INFORMATION SUPPLIED START

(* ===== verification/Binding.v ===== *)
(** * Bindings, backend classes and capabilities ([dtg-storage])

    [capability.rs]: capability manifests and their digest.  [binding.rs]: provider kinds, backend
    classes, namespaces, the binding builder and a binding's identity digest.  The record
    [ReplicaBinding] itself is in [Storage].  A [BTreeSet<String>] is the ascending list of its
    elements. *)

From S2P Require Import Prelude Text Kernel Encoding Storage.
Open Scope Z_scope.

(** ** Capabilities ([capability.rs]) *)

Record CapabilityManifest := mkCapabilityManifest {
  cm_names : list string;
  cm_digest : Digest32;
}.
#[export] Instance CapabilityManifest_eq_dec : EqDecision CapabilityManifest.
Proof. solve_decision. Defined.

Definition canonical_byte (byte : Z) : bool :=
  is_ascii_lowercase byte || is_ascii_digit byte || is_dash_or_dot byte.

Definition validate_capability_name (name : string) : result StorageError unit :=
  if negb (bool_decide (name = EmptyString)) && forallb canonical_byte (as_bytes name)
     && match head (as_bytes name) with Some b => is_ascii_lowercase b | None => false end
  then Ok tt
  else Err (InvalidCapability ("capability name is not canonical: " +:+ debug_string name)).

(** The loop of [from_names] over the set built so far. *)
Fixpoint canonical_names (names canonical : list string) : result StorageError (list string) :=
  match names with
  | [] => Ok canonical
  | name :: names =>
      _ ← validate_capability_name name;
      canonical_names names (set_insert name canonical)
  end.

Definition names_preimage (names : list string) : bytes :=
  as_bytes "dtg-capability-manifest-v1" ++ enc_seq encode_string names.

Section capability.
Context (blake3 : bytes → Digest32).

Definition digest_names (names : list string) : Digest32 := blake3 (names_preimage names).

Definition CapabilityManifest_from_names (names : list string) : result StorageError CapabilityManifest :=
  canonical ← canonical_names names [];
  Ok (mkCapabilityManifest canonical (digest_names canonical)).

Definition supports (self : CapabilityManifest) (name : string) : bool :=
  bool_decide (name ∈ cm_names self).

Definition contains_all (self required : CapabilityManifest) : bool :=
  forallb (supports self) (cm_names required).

INFORMATION SUPPLIED END
INFORMATION SUPPLIED START

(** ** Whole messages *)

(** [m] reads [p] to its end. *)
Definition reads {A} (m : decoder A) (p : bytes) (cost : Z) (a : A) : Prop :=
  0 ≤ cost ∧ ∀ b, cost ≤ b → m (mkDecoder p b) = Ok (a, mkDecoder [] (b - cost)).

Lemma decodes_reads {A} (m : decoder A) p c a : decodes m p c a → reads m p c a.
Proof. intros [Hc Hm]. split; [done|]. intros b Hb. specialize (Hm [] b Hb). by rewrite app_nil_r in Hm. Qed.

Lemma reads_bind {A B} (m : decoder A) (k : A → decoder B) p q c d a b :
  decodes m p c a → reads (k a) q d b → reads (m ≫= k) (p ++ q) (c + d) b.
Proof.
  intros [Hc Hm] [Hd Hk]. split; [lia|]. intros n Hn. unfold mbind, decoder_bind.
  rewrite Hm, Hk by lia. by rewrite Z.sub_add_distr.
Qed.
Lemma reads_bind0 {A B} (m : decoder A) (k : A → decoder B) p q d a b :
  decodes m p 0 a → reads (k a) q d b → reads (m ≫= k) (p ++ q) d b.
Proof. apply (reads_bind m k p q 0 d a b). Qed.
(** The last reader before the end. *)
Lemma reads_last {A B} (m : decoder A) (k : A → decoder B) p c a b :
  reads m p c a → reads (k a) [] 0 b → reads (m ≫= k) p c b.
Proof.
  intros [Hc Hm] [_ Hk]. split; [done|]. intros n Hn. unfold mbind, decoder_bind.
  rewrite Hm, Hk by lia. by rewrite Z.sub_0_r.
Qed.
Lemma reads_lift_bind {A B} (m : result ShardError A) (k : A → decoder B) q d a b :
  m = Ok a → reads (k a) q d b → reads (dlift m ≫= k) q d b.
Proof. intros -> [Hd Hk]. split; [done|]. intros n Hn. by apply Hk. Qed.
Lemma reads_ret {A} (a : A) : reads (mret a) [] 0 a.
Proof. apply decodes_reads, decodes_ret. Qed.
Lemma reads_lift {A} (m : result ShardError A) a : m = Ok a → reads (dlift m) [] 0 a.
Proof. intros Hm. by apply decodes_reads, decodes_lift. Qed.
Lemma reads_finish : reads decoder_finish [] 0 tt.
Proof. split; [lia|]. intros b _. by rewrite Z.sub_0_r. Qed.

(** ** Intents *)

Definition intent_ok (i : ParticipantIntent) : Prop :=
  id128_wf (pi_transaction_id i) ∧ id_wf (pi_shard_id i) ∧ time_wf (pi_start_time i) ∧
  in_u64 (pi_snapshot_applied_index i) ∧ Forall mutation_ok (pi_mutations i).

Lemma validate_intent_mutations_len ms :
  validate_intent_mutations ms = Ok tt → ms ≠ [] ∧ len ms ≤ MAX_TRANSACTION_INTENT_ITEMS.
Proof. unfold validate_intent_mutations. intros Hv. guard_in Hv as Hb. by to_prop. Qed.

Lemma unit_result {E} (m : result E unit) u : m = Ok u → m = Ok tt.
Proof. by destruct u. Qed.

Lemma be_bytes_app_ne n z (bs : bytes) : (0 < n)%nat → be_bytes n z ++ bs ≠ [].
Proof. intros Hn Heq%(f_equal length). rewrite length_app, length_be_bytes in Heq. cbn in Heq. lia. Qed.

INFORMATION SUPPLIED END
INFORMATION SUPPLIED START

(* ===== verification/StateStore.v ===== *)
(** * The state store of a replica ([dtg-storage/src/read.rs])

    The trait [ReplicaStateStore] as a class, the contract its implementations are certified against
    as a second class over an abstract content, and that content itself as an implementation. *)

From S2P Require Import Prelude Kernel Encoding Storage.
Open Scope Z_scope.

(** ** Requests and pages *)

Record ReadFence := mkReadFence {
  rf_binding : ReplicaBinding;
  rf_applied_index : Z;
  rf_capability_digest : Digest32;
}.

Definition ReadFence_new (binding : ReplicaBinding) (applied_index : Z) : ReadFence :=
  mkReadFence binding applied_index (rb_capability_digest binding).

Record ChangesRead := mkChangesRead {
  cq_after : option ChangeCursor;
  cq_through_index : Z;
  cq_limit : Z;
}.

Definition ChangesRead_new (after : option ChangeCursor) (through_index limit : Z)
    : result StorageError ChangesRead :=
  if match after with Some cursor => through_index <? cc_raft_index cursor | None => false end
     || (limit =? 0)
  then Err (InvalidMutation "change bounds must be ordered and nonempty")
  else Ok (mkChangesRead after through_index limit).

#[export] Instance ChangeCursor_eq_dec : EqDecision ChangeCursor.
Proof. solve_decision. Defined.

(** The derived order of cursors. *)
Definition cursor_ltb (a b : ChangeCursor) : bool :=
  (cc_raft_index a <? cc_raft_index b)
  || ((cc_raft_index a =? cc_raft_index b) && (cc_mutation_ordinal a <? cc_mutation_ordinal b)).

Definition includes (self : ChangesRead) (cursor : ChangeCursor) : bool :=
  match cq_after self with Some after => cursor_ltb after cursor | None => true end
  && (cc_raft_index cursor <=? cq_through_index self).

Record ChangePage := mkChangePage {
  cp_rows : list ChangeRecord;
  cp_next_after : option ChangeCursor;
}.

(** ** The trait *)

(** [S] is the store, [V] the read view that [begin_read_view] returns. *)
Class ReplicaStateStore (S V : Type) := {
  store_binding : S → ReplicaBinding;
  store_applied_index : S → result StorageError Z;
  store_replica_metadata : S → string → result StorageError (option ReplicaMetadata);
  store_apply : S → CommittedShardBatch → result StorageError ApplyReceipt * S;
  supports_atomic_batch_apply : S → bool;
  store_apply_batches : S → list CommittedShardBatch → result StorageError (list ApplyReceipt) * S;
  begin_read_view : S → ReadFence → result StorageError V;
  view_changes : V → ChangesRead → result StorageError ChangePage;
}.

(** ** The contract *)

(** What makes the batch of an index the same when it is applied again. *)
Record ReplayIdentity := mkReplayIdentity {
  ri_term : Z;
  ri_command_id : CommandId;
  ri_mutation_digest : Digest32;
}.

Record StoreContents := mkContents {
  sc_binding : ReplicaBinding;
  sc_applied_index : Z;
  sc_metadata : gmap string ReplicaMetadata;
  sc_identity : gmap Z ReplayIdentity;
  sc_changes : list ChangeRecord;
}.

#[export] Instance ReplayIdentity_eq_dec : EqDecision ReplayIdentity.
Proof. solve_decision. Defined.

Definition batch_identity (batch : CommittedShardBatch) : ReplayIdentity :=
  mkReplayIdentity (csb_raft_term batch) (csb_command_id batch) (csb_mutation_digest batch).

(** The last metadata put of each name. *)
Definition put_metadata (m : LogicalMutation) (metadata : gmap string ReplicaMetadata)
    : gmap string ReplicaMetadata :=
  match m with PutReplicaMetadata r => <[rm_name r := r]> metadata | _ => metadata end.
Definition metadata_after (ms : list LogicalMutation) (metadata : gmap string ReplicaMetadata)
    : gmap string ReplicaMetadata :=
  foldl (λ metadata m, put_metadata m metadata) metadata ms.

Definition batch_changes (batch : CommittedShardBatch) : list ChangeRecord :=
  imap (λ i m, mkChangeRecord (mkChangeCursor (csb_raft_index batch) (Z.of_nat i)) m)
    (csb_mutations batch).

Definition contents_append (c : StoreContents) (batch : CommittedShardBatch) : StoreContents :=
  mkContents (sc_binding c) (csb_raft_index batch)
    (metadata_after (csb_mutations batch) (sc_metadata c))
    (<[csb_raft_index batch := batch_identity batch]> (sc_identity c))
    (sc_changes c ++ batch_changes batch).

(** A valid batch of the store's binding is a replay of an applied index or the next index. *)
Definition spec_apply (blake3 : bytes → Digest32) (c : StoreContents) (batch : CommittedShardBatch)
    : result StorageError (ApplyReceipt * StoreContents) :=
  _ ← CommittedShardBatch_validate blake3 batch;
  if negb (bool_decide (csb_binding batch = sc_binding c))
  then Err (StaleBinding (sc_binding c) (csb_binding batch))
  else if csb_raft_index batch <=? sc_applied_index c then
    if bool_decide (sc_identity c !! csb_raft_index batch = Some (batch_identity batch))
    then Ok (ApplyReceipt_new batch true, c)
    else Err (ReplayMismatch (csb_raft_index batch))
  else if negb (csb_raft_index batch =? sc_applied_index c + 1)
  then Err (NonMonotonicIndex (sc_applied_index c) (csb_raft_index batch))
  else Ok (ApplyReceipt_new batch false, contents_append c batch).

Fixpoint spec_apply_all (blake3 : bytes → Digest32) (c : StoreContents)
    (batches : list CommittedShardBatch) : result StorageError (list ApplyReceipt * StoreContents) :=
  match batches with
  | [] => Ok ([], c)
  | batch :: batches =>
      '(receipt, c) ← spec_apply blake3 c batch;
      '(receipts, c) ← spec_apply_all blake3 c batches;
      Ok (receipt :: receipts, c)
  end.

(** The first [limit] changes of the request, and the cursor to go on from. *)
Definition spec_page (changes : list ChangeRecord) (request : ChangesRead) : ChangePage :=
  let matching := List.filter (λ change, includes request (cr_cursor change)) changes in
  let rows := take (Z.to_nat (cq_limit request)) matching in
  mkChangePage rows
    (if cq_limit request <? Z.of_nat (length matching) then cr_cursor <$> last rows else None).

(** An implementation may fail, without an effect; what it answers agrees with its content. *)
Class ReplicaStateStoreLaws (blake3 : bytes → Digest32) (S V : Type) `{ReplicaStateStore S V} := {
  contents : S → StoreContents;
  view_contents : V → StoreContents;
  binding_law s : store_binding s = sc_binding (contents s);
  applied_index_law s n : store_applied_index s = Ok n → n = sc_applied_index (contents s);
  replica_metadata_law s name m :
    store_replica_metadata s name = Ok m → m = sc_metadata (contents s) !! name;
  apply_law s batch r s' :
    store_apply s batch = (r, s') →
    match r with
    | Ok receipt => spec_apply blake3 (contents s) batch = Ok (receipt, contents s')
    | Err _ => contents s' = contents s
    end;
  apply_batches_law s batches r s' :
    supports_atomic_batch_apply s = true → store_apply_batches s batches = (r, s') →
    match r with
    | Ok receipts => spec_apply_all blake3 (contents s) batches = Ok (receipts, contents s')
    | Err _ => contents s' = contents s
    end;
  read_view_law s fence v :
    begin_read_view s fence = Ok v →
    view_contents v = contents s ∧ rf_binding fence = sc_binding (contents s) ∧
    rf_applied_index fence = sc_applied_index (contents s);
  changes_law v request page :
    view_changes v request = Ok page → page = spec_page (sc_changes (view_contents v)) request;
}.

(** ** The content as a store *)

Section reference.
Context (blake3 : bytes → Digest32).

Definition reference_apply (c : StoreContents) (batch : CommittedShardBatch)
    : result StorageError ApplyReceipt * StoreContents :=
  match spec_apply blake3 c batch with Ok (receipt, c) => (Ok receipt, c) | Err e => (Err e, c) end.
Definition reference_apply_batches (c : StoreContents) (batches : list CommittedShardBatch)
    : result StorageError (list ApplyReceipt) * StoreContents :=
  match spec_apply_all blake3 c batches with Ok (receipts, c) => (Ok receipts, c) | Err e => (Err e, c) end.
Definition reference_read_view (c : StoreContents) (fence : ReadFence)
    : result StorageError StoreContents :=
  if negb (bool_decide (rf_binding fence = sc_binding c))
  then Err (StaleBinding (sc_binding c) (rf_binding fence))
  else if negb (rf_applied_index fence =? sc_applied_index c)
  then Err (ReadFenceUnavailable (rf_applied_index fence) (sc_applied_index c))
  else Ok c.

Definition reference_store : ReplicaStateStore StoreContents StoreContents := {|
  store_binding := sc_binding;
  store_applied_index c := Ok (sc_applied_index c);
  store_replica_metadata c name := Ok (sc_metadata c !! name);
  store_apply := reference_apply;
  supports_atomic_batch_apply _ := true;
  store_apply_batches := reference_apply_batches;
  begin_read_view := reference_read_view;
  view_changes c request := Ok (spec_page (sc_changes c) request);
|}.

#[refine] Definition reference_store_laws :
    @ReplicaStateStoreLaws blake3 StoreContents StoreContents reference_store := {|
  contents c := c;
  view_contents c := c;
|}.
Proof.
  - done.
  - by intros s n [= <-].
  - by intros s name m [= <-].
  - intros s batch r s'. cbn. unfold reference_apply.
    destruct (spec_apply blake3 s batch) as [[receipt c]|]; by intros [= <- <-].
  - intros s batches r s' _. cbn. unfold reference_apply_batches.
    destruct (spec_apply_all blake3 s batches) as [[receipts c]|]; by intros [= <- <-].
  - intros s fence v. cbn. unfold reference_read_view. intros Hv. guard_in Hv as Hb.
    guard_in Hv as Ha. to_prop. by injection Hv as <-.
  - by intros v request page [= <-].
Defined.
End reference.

INFORMATION SUPPLIED END

WORK INSTRUCTION: The stretch of entries above that starts with the line containing "(* ===== verification/Binding.v ===== *)" and goes on through the line containing "classes, namespaces, the" is to be transcribed exactly, and no other line is to be transcribed.

TASK OUTPUT:
(* ===== verification/Binding.v ===== *)
(** * Bindings, backend classes and capabilities ([dtg-storage])

    [capability.rs]: capability manifests and their digest.  [binding.rs]: provider kinds, backend
    classes, namespaces, the binding builder and a binding's identity digest.  The record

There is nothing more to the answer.